### Work to complete:
Reproduce word for word, from the entries below, the line with "u' = u_password_hash u", the line with "(u_id r =? id)%Z.", and every line between them, and nothing more.
━━ Available data
(** X22.  Changing the email.  For a user that exists, on a table with
    unique ids, [updateUser] with a new email no row has returns true; the
    lookup by the new email then finds that user, with the id and the
    password hash it had and [updated_at] set by the trigger; the lookup by
    the old email no longer finds that user; and no session is touched. *)
Theorem updateUser_changes_email (env : Env) (id : Z) (email : string) (w : World)
    (u : UserRow) :
  In u (users (db w)) -> u_id u = id ->
  List.NoDup (map u_id (users (db w))) ->
  Js.truthy email = true ->
  Sql.selectUserByEmail email (db w) = None ->
  exists w' u',
    updateUser env id (onlyEmail email) w = (Normal true, w')
    /\ res w' = res w
    /\ sessions (db w') = sessions (db w)
    /\ Sql.selectUserByEmail email (db w') = Some u'
    /\ u_id u' = id /\ u_email u' = email
    /\ u_password_hash u' = u_password_hash u
    /\ u_updated_at u' = current_timestamp env
    /\ (forall r, Sql.selectUserByEmail (u_email u) (db w') = Some r -> u_id r <> id).
Proof.
  intros Hin Hid Hnd Htruthy Hfree.
  set (data := onlyEmail email).
  set (f := fun r => if (u_id r =? id)%Z then rewritten env data r else r).
  assert (forall r, In r (users (db w)) -> String.eqb (u_email r) email = false) as Hold.
  { intros r Hr. unfold Sql.selectUserByEmail in Hfree.
    apply (find_none _ _ Hfree r Hr). }
  assert (forall r, In r (users (db w)) ->
            String.eqb (u_email (f r)) email = (u_id r =? id)%Z) as Hnew.
  { intros r Hr. unfold f. destruct (u_id r =? id)%Z.
    - unfold data. rewrite (updated_email env (onlyEmail email) email r eq_refl Htruthy).
      apply String.eqb_refl.
    - apply Hold. assumption. }
  assert (SqlUpdate.statement id (assignments data) (current_timestamp env) (db w)
          = (Normal tt,
             {| users := map f (users (db w)); sessions := sessions (db w);
                users_seq := users_seq (db w); sessions_seq := sessions_seq (db w) |}))
    as Hrun.
  { rewrite statement_rewritten. cbv zeta. fold f.
    assert (SqlUpdate.setsRole (assignments data) = false) as ->
      by (unfold data, assignments; simpl; rewrite Htruthy; reflexivity).
    simpl andb.
    assert (existsb (fun r => (u_id r =? id)%Z
                              && (1 <? SqlUpdate.rowsWithEmail (u_email r)
                                         (map f (users (db w))))%nat)
              (map f (users (db w))) = false) as ->;
      [|rewrite andb_false_r; reflexivity].
    destruct (existsb _ (map f (users (db w)))) eqn:Hex; [|reflexivity].
    apply existsb_exists in Hex as (r' & Hr' & Hbad).
    apply in_map_iff in Hr' as (r & <- & Hr).
    apply andb_true_iff in Hbad as [Hrid Hcount]. apply Nat.ltb_lt in Hcount.
    assert (u_email (f r) = email) as Hemail.
    { apply String.eqb_eq. rewrite (Hnew r Hr). unfold f in Hrid.
      destruct (u_id r =? id)%Z eqn:Hr0; [reflexivity|]. rewrite Hr0 in Hrid. discriminate. }
    unfold SqlUpdate.rowsWithEmail in Hcount.
    rewrite Hemail, filter_map_commute, length_map in Hcount.
    rewrite (filter_ext_in _ (fun r => (u_id r =? id)%Z)) in Hcount by exact Hnew.
    pose proof (filter_by_id_unique id (users (db w)) Hnd). lia. }
  assert (Sql.selectUserById id (db w) = Some u) as Hfound.
  { destruct (selectUserById_found id (db w) u Hin Hid) as [u0 Hu0].
    rewrite Hu0. f_equal. apply selectUserById_some in Hu0 as [Hin0 Hid0].
    apply (NoDup_map_eq u_id (users (db w))); try assumption. congruence. }
  exists {| db := {| users := map f (users (db w)); sessions := sessions (db w);
                     users_seq := users_seq (db w);
                     sessions_seq := sessions_seq (db w) |};
            res := res w |}, (rewritten env data u).
  split; [apply updateUser_running; [|exact Hrun];
          unfold data, assignments; simpl; rewrite Htruthy; discriminate|].
  simpl. split; [reflexivity|]. split; [reflexivity|]. split; [|split; [|split; [|split]]].
  - unfold Sql.selectUserByEmail. simpl. rewrite find_map_commute.
    rewrite (find_ext_in _ (fun r => (u_id r =? id)%Z)) by exact Hnew.
    unfold Sql.selectUserById in Hfound. rewrite Hfound. simpl.
    unfold f. rewrite Hid, Z.eqb_refl. reflexivity.
  - exact (eq_trans (rewritten_id env data u) Hid).
  - exact (updated_email env data email u eq_refl Htruthy).
  - unfold rewritten, data, assignments. simpl. rewrite Htruthy. reflexivity.
  - split; [reflexivity|].
    intros r Hr. unfold Sql.selectUserByEmail in Hr. simpl in Hr.
    apply find_some in Hr as [Hr Hemail]. apply in_map_iff in Hr as (r0 & <- & Hr0).
    apply String.eqb_eq in Hemail. intros Hrid.
    assert ((u_id r0 =? id)%Z = true) as Hr0id.
    { unfold f in Hrid. destruct (Z.eqb_spec (u_id r0) id); [reflexivity|contradiction]. }
    pose proof (Hnew r0 Hr0) as Hn. rewrite Hr0id in Hn. apply String.eqb_eq in Hn.
    pose proof (Hold u Hin) as Ho. apply String.eqb_neq in Ho. congruence.
Qed.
━━━━
### Answer box:
    /\ u_password_hash u' = u_password_hash u
    /\ u_updated_at u' = current_timestamp env
    /\ (forall r, Sql.selectUserByEmail (u_email u) (db w') = Some r -> u_id r <> id).
Proof.
  intros Hin Hid Hnd Htruthy Hfree.
  set (data := onlyEmail email).
  set (f := fun r => if (u_id r =? id)%Z then rewritten env data r else r).
  assert (forall r, In r (users (db w)) -> String.eqb (u_email r) email = false) as Hold.
  { intros r Hr. unfold Sql.selectUserByEmail in Hfree.
    apply (find_none _ _ Hfree r Hr). }
  assert (forall r, In r (users (db w)) ->
            String.eqb (u_email (f r)) email = (u_id r =? id)%Z) as Hnew.
  { intros r Hr. unfold f. destruct (u_id r =? id)%Z.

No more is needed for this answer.